Nunca hubo tanta presión pública para que la comunicación y las
acciones de los despachos sean siempre observados, por lo cual, es
imprescindible que estos despachos de abogados empiecen a desarrollar su
práctica de responsabilidad social corporativa.
La antigua idea de que las empresas sólo tienen que cumplir con las
leyes y normas relacionadas con la legislación laboral o medioambiental,
no es suficiente ante los ojos del público. En la actualidad, los
clientes están eligiendo sus servicios basándose en las empresas que se
dedican a una práctica de RSC, es decir, en función de cómo las empresas
están reduciendo su impacto ambiental, por si dan importancia a
patrocinar actividades en la comunidad o si ofrecen diversidad y
oportunidades educativas a sus empleados, etc. Todo esto significa más
que realizar trabajo “pro-bono”. No es extraño el hecho de oír que
algunos clientes rechazan ofertas de despachos, que por ejemplo, no
reciclan su papel.
Desde el punto de vista de un empresario, tiene sentido crear una
práctica de RSC porque los resultados son dinero y mejora de la imagen.
Cuando hay un mercado, como los bufetes de abogados, que ya está
saturado, no es suficiente sólo con distinguirse como un área
especialista porque es evidente que existen una decena de bufetes que ya
están haciendo lo mismo. Lo que destaca en un bufete es la imagen que su
público conoce y recuerda en el momento de compra o, en el caso de
servicios profesionales, antes de que cojan el teléfono para llamarles.
Desarrollar una imagen corporativa, no es sinónimo de gastar dinero en
campañas publicitarias o de marketing. Con un planteamiento efectivo de
RSC, un bufete puede crear o mejorar su imagen con acciones sencillas,
como posicionarse en la comunidad a través del patrimonio de eventos o,
mejor, su plantilla puede participar en actividades de la comunidad o
crear eventos sociales. Estas acciones benefician a la comunidad y
también representan una oportunidad de encuentro entre un nuevo público
y el bufete, dónde éste puede darse a conocer.
Es evidente que el mayor activo de una empresa son sus empleados. Un
aspecto de RSC está en el mejoramiento del lugar de trabajo y el
desarrollo profesional de los empleados.

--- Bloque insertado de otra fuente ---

Lemma spec_segments_lookup file ps m m' x :
  Forall (fun p => vals_ok Elf64_Phdr (phdr_vals p)) ps ->
  Forall (fun p => is_load p = true ->
    p_offset p + p_filesz p <= Z.of_nat (length file) /\ p_vaddr p + p_filesz p < 2 ^ 64) ps ->
  spec_segments file ps m = (true, m') ->
  m' !! x = match find (segment_covers x) (rev ps) with
            | Some p => file !! Z.to_nat (p_offset p + (x - p_vaddr p))
            | None => m !! x
            end.
Proof.
  intros Hok Hb. revert m. induction ps as [|p ps IH]; intros m; cbn [spec_segments rev].
  { by intros [= <-]. }
  inversion Hok as [|? ? Hp Hps]; inversion Hb as [|? ? Hbp Hbps]; subst.
  rewrite find_app.
  destruct (is_load p) eqn:El.
  2: { intros H. rewrite (IH Hps Hbps _ H). destruct (find _ (rev ps)); [done|].
       cbn [find]. unfold segment_covers. by rewrite El. }
  destruct (Hbp eq_refl) as [Hin _]. clear Hbp.
  pose proof (vals_ok_uint _ _ "p_filesz" 64 _ Hp eq_refl eq_refl) as Hsz.
  pose proof (vals_ok_uint _ _ "p_offset" 64 _ Hp eq_refl eq_refl) as Hof.
  rewrite Forall_singleton in Hsz, Hof. unfold uint in *.
  destruct (in_region _ _); [|done]. intros H. rewrite (IH Hps Hbps _ H).
  destruct (find _ (rev ps)); [done|]. cbn [find]. unfold segment_covers. rewrite El.
  rewrite blit_lookup, length_slice by lia. cbn [andb].
  case_decide as Hx.
  - destruct (Z.leb_spec (p_vaddr p) x), (Z.ltb_spec x (p_vaddr p + p_filesz p)); try lia.
    cbn [andb]. apply slice_lookup; lia.
  - destruct (Z.leb_spec (p_vaddr p) x), (Z.ltb_spec x (p_vaddr p + p_filesz p)); done || lia.
Qed.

Esto, en combinación con las
acciones que la empresa toma con respecto al medioambiente,
participación en la comunidad etc., tiene un gran impacto en la
satisfacción de un empleado y en el trabajo que se realiza. Si un
empleado está orgulloso de su empresa y cree en los valores de ésta, que
están reforzados por su plan de RSC, tendrá más motivación para que la
empresa prospere.
Para los escépticos que tienen miedo de lanzarse a una práctica de
responsabilidad social corporativa en su bufete, la respetada revista
estadounidense, Fortune Magazine, dice que “Cerca de uno de cada diez
dólares de activos bajo gerencia en los EE.UU. – aproximadamente unos
2.3 trillones de dólares de 24 trillones de dólares – se está
invirtiendo en empresas que están en la cima en responsabilidad social.
Esto significa que las empresas socialmente responsables superarán a las
que no entablen un diálogo con su entorno, sobre cuál es la mejor forma
de empezar y desarrollar su práctica de RSC.